Stored items:
_ _ _ _

Lemma planarToSpherical_value (planarCoords : Mat) (width height : nat)
    (sphericalCoords : MatOf double) (c : nat) :
  (0 < width)%nat -> (0 < height)%nat -> (c < cols planarCoords)%nat ->
  vec_to_list 3 (col (planarToSpherical planarCoords width height sphericalCoords) c) =
  map Fin
    [sin (coef planarCoords 1 c / INR height * PI)
       * cos (PI * (2 * (coef planarCoords 0 c / INR width) + 5 / 10));
     cos (coef planarCoords 1 c / INR height * PI);
     sin (coef planarCoords 1 c / INR height * PI)
       * sin (PI * (2 * (coef planarCoords 0 c / INR width) + 5 / 10))].
Proof.
  intros Hw Hh Hc. rewrite planarToSpherical_col by assumption.
  rewrite <- spherical_direction_value.
  unfold vec_to_list. simpl.
  rewrite !planarToSpherical_column_Fin by assumption. reflexivity.
Qed.

(** Moving a point by one width along the first axis does not change its
    direction: the panorama wraps around, with no test in the code. *)
Theorem planarToSpherical_wraps (planarCoords planarCoords' : Mat)
    (width height : nat) (sphericalCoords sphericalCoords' : MatOf double)
    (c : nat) :
  (0 < width)%nat -> (0 < height)%nat ->
  (c < cols planarCoords)%nat -> (c < cols planarCoords')%nat ->
  coef planarCoords' 0 c = coef planarCoords 0 c + INR width ->
  coef planarCoords' 1 c = coef planarCoords 1 c ->
  vec_to_list 3 (col (planarToSpherical planarCoords' width height sphericalCoords') c) =
  vec_to_list 3 (col (planarToSpherical planarCoords width height sphericalCoords) c).
Proof.
  intros Hw Hh Hc Hc' Hx Hy.
  rewrite !planarToSpherical_value by assumption. rewrite Hx, Hy.
  assert (Hw' : INR width <> 0) by (apply not_0_INR; lia).
  replace (PI * (2 * ((coef planarCoords 0 c + INR width) / INR width) + 5 / 10))
    with (PI * (2 * (coef planarCoords 0 c / INR width) + 5 / 10) + 2 * INR 1 * PI)
    by (simpl; field; exact Hw').
  rewrite cos_period, sin_period. reflexivity.
Qed.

_ _ _ _

If a line in the data above includes the string "double", copy it.

> _Solution below_:
    (sphericalCoords : MatOf double) (c : nat) :
    (width height : nat) (sphericalCoords sphericalCoords' : MatOf double)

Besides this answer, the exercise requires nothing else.